The Reason Why I Could Never [want to] Love You
For certain reasons, this is a work of fiction. Partially.
No longer does the feeling of love fill the sores of exhaustion in my want. Want now belongs to me, and it fills me up so full, that there is no room left for an unfamiliar presence of any kind. Hear me now, I have given up on what everyone seems to be dying for. What I thought I should always strive for no longer resonates, and what used to be a sickly bug sucking independence from my neck is now a reminder that solus is my cake. More delicious than the sweets I would sneak into my room at midnight as a kid after tricking the padlock with two bobby pins and a fork, all alone I would sit in my room and shove the cosmic brownie in my greedy mouth. With my lip commissure curled under my earlobes, I place the wrapper at the bottom of the bathroom garbage full knowing it would never be found.

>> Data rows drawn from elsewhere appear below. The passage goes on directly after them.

Lemma failed_first_refresh_never_subscribes_witness :
  subscribedToObservables
    (run webMediaDeviceType (newMediaDevicesHandler webMediaDeviceType true ∅)
       (EnumerationSettled 0 (Fulfilled None) :: selections)) = false /\
  subscribedToDevices
    (run webMediaDeviceType (newMediaDevicesHandler webMediaDeviceType true ∅)
       (EnumerationSettled 0 (Fulfilled None) :: selections)) = false /\
  localStorage
    (run webMediaDeviceType (newMediaDevicesHandler webMediaDeviceType true ∅)
       (EnumerationSettled 0 (Fulfilled None) :: selections)) = ∅.
Proof.
  apply (failed_first_refresh_never_subscribes webMediaDeviceType ∅
           (Fulfilled None) selections).
  exact I.
Defined.

(** X8. Where the browser does not support media devices, the constructor
    starts no refresh and the subscriptions are never set up: whatever
    happens afterwards, no selection reaches the storage and no device
    change is listened to. *)
Theorem unsupported_browser_never_subscribes (MT : MediaDeviceTypeT)
    (storage : gmap string string) (trace : list Event) :
  inFlight (newMediaDevicesHandler MT false storage) = ∅ /\
  subscribedToObservables
    (run MT (newMediaDevicesHandler MT false storage) trace) = false /\
  subscribedToDevices
    (run MT (newMediaDevicesHandler MT false storage) trace) = false /\
  localStorage (run MT (newMediaDevicesHandler MT false storage) trace) = storage.
Proof.
  split; [reflexivity|].
  assert (Hw : unsubscribedForGood (newMediaDevicesHandler MT false storage)).
  { unfold unsubscribedForGood. simpl. split; [reflexivity|]. split; [reflexivity|].
    intros r. rewrite lookup_empty. discriminate. }
  destruct (run_unsubscribedForGood MT trace _ Hw) as [(Ho & Hd & _) Hs].
  split; [exact Ho|]. split; [exact Hd|]. exact Hs.
Qed.

Lemma step_awaits_first (MT : MediaDeviceTypeT) (w : World) (e : Event) :
  notFirstSettlement e ->
  inFlight w !! 0 = Some true /\ 1 <= issued w ->
  inFlight (step MT w e) !! 0 = Some true /\ 1 <= issued (step MT w e).
Proof.
  intros He [Hf Hi].
  assert (Hcall : inFlight (callRefresh false w) !! 0 = Some true /\
                  1 <= issued (callRefresh false w)).
  { simpl. split; [|lia]. rewrite lookup_insert_ne by lia. exact Hf. }
  destruct e as [| |request enumerated|deviceType v|cap]; simpl.
  - exact Hcall.
  - destruct (subscribedToDevices w); [exact Hcall | split; assumption].
  - unfold settleEnumeration.
    destruct (inFlight w !! request) as [initial|] eqn:Hlook; [|split; assumption].
    destruct (refreshMediaDevices MT enumerated (handler w)). simpl.
    split; [|exact Hi]. rewrite lookup_delete_ne; [exact Hf|].
    destruct request; [contradiction | lia].
  - unfold selectDevice. destruct (strict_eq _ _); split; assumption.
  - split; assumption.
Qed.

Lemma run_awaits_first (MT : MediaDeviceTypeT) (trace : list Event) :
  Forall notFirstSettlement trace ->
  forall w,
    inFlight w !! 0 = Some true /\ 1 <= issued w ->
    inFlight (run MT w trace) !! 0 = Some true /\ 1 <= issued (run MT w trace).
Proof.
  induction 1 as [|e trace He _ IH]; intros w Hw; [exact Hw|].
  unfold run in *. simpl. apply IH. apply step_awaits_first; assumption.
Qed.

Lemma step_stays_subscribed (MT : MediaDeviceTypeT) (w : World) (e : Event) :
  subscribedToObservables w = true /\ subscribedToDevices w = true ->
  subscribedToObservables (step MT w e) = true /\
  subscribedToDevices (step MT w e) = true.
Proof.
  intros [Ho Hd].
  destruct e as [| |request enumerated|deviceType v|cap]; simpl.
  - split; assumption.
  - rewrite Hd. split; assumption.
  - unfold settleEnumeration.
    destruct (inFlight w !! request); [|split; assumption].
    destruct (refreshMediaDevices MT enumerated (handler w)). simpl.
    rewrite Ho, Hd. split; reflexivity.
  - unfold selectDevice. destruct (strict_eq _ _); split; assumption.
  - split; assumption.
Qed.

Lemma run_stays_subscribed (MT : MediaDeviceTypeT) (trace : list Event) :
  forall w,
    subscribedToObservables w = true /\ subscribedToDevices w = true ->
    subscribedToObservables (run MT w trace) = true /\
    subscribedToDevices (run MT w trace) = true.
Proof.
  induction trace as [|e trace IH]; intros w Hw; [exact Hw|].
  unfold run in *. simpl. apply IH. apply step_stays_subscribed. exact Hw.
Qed.

(** X9. In a supporting browser the subscriptions are set up when the
    enumeration of the constructor's refresh is fulfilled with a list,
    and they stay: whatever happens before that enumeration settles and
    whatever happens after, the handler ends subscribed to its
    observables and to device changes. *)
Theorem first_refresh_subscribes (MT : MediaDeviceTypeT)
    (storage : gmap string string) (before after : list Event)
    (mediaDevices : list MediaDeviceInfo) :
  Forall notFirstSettlement before ->
  subscribedToObservables
    (run MT (newMediaDevicesHandler MT true storage)
       (before ++ EnumerationSettled 0 (Fulfilled (Some mediaDevices)) :: after))
  = true /\
  subscribedToDevices
    (run MT (newMediaDevicesHandler MT true storage)
       (before ++ EnumerationSettled 0 (Fulfilled (Some mediaDevices)) :: after))
  = true.
Proof.
  intros Hbefore.
  destruct (run_awaits_first MT before Hbefore
              (newMediaDevicesHandler MT true storage)) as [Hf _].
  { simpl. split; [apply lookup_insert_eq | lia]. }
  unfold run in *. rewrite fold_left_app.
  set (w := fold_left (step MT) before (newMediaDevicesHandler MT true storage)) in *.
  cbn [fold_left].
  apply (run_stays_subscribed MT after).
  cbn [step]. unfold settleEnumeration. rewrite Hf.
  rewrite refreshMediaDevices_fulfilled. cbn [subscribedToObservables subscribedToDevices].
  rewrite !orb_true_r. split; reflexivity.
Qed.

Lemma first_refresh_subscribes_witness :
  subscribedToObservables
    (run webMediaDeviceType (newMediaDevicesHandler webMediaDeviceType true ∅)
       ([RefreshCalled; DeviceSelected audioInput "mic1"]
        ++ EnumerationSettled 0 (Fulfilled (Some enumeration)) :: screenSelections))
  = true /\
  subscribedToDevices
    (run webMediaDeviceType (newMediaDevicesHandler webMediaDeviceType true ∅)
       ([RefreshCalled; DeviceSelected audioInput "mic1"]
        ++ EnumerationSettled 0 (Fulfilled (Some enumeration)) :: screenSelections))
  = true.
Proof.
  apply (first_refresh_subscribes webMediaDeviceType ∅
           [RefreshCalled; DeviceSelected audioInput "mic1"] screenSelections
           enumeration).
  repeat constructor.
Defined.

(** ** Selections and restarts *)

(** X10. Once the handler is subscribed, a selection for audioInput,
    audioOutput or videoInput of an id other than the one held is the
    desired id at once and survives a restart: as long as no other
    selection follows, a handler constructed on the storage left behind
    desires the selected id for the category. *)
Theorem selection_survives_restart (MT : MediaDeviceTypeT) (w : World)
    (deviceType : DeviceTypes) (mediaDeviceId : string) (trace : list Event) :
  subscribedToObservables w = true ->
  deviceType <> screenInput ->
  by_type (currentDeviceId (handler w)) deviceType <> JString mediaDeviceId ->
  Forall selectsNothing trace ->
  by_type
    (currentDeviceId
       (handler (run MT w (DeviceSelected deviceType mediaDeviceId :: trace))))
    deviceType
  = JString mediaDeviceId /\
  by_type
    (currentDeviceId
       (construct MT
          (localStorage
             (run MT w (DeviceSelected deviceType mediaDeviceId :: trace)))))
    deviceType
  = JString mediaDeviceId.
Proof.
  intros Hsub Hc Hheld Htrace.
  change (run MT w (DeviceSelected deviceType mediaDeviceId :: trace))
    with (run MT (selectDevice MT deviceType mediaDeviceId w) trace).
  destruct (run_selectsNothing MT trace Htrace
              (selectDevice MT deviceType mediaDeviceId w)) as [Hids Hstore].
  rewrite Hids, Hstore. unfold selectDevice.
  apply strict_eq_false in Hheld. rewrite Hheld. simpl. rewrite Hsub.
  split; [apply by_type_with_type_eq|].
  destruct deviceType; try contradiction; simpl; unfold loadValue, storeValue;
    rewrite lookup_insert_eq; reflexivity.
Qed.

Lemma selection_survives_restart_witness :
  by_type
    (currentDeviceId
       (handler (run webMediaDeviceType
                   (mkWorld knownBefore ∅ true true ∅ 1)
                   (DeviceSelected audioInput "mic2" :: outOfOrder))))
    audioInput
  = JString "mic2" /\
  by_type
    (currentDeviceId
       (construct webMediaDeviceType
          (localStorage
             (run webMediaDeviceType
                (mkWorld knownBefore ∅ true true ∅ 1)
                (DeviceSelected audioInput "mic2" :: outOfOrder)))))
    audioInput
  = JString "mic2".
Proof.
  apply (selection_survives_restart webMediaDeviceType
           (mkWorld knownBefore ∅ true true ∅ 1) audioInput "mic2" outOfOrder).
  - reflexivity.
  - discriminate.
  - simpl. discriminate.
  - unfold outOfOrder. repeat constructor.
Defined.

Lemma step_reselects (MT : MediaDeviceTypeT) (deviceType : DeviceTypes)
    (mediaDeviceId : string) (w : World) (e : Event) :
  reselects deviceType mediaDeviceId e ->
  by_type (currentDeviceId (handler w)) deviceType = JString mediaDeviceId ->
  by_type (currentDeviceId (handler (step MT w e))) deviceType
  = JString mediaDeviceId /\
  localStorage (step MT w e) = localStorage w.
Proof.
  intros He Hheld.
  destruct e as [| |request enumerated|deviceType' v|cap].
  - destruct (step_selectsNothing MT w RefreshCalled I) as [Hc Hs].
    rewrite Hc, Hs. split; [exact Hheld | reflexivity].
  - destruct (step_selectsNothing MT w DeviceChange I) as [Hc Hs].
    rewrite Hc, Hs. split; [exact Hheld | reflexivity].
  - destruct (step_selectsNothing MT w (EnumerationSettled request enumerated) I)
      as [Hc Hs].
    rewrite Hc, Hs. split; [exact Hheld | reflexivity].
  - destruct He as [-> ->]. cbn [step]. unfold selectDevice. rewrite Hheld.
    assert (Hsame : strict_eq (JString mediaDeviceId) (JString mediaDeviceId) = true)
      by (apply strict_eq_true; reflexivity).
    rewrite Hsame. split; [exact Hheld | reflexivity].
  - destruct (step_selectsNothing MT w (ScreenSourcesRequested cap) I) as [Hc Hs].
    rewrite Hc, Hs. split; [exact Hheld | reflexivity].
Qed.

Lemma run_reselects (MT : MediaDeviceTypeT) (deviceType : DeviceTypes)
    (mediaDeviceId : string) (trace : list Event) :
  Forall (reselects deviceType mediaDeviceId) trace ->
  forall w,
    by_type (currentDeviceId (handler w)) deviceType = JString mediaDeviceId ->
    by_type (currentDeviceId (handler (run MT w trace))) deviceType
    = JString mediaDeviceId /\
    localStorage (run MT w trace) = localStorage w.
Proof.
  induction 1 as [|e trace He _ IH]; intros w Hheld; [split; [exact Hheld|reflexivity]|].
  unfold run in *. cbn [fold_left].
  destruct (step_reselects MT deviceType mediaDeviceId w e He Hheld) as [Hheld' Hs'].
  destruct (IH (step MT w e) Hheld') as [Hheld'' Hs''].
  split; [exact Hheld''|congruence].
Qed.

Lemma selectDevice_unsubscribed (MT : MediaDeviceTypeT) (deviceType : DeviceTypes)
    (mediaDeviceId : string) (w : World) :
  subscribedToObservables w = false ->
  by_type (currentDeviceId (handler (selectDevice MT deviceType mediaDeviceId w)))
    deviceType = JString mediaDeviceId /\
  localStorage (selectDevice MT deviceType mediaDeviceId w) = localStorage w /\
  inFlight (selectDevice MT deviceType mediaDeviceId w) = inFlight w /\
  issued (selectDevice MT deviceType mediaDeviceId w) = issued w.
Proof.
  intros Hsub. unfold selectDevice.
  destruct (strict_eq (by_type (currentDeviceId (handler w)) deviceType)
              (JString mediaDeviceId)) eqn:E.
  - apply strict_eq_true in E. repeat split. exact E.
  - cbn [handler currentDeviceId localStorage inFlight issued]. rewrite Hsub.
    split; [apply by_type_with_type_eq|]. repeat split.
Qed.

This momentary greed is the one percent of what I am now, I am all greed, all greed for the sweet, sweet aloneness and lack of repercussions from anyone. I am in my dark room, eating what I want, writing what I want, and the padlock of connection or love is no longer a task I deserve to put in my way. When I let someone see me, I am the same kid being punished for taking the cosmic brownie. Forced to sit board straight at the edge of the bed for 12 hours. No sleep. Nothing to eat. This is the same feeling I get when someone attempts to love me. Watched and punished for existence, how fucking disgusting. Not a single person could argue that any love is worth that, so instead I sit here wanting loneliness and neglect the only comfort I knew and know until my last breath exits with blissful relief.
Rubbing my truth into paper should feel better than it does, but I am only now angry and bitter. A beautiful part of my humanity is willing to show me this spite; I love them with no shame. Something women often lack the privilege to do. If I were a white man boycotting useless love while fostering lucid love, you would not be so shocked at my giving up. You unconsciously place this role onto me, this loving doting role that caused my mother to go insane and my grandmother to become possessed by a demon licking for a Christian woman fitting her glossolalia role too perfectly. Lucid love is the becoming of self, one which many are scared of.
I am terrified, I must admit, there are voices
what if
what if
what if
but no.
I cannot.
I am much too exhausted.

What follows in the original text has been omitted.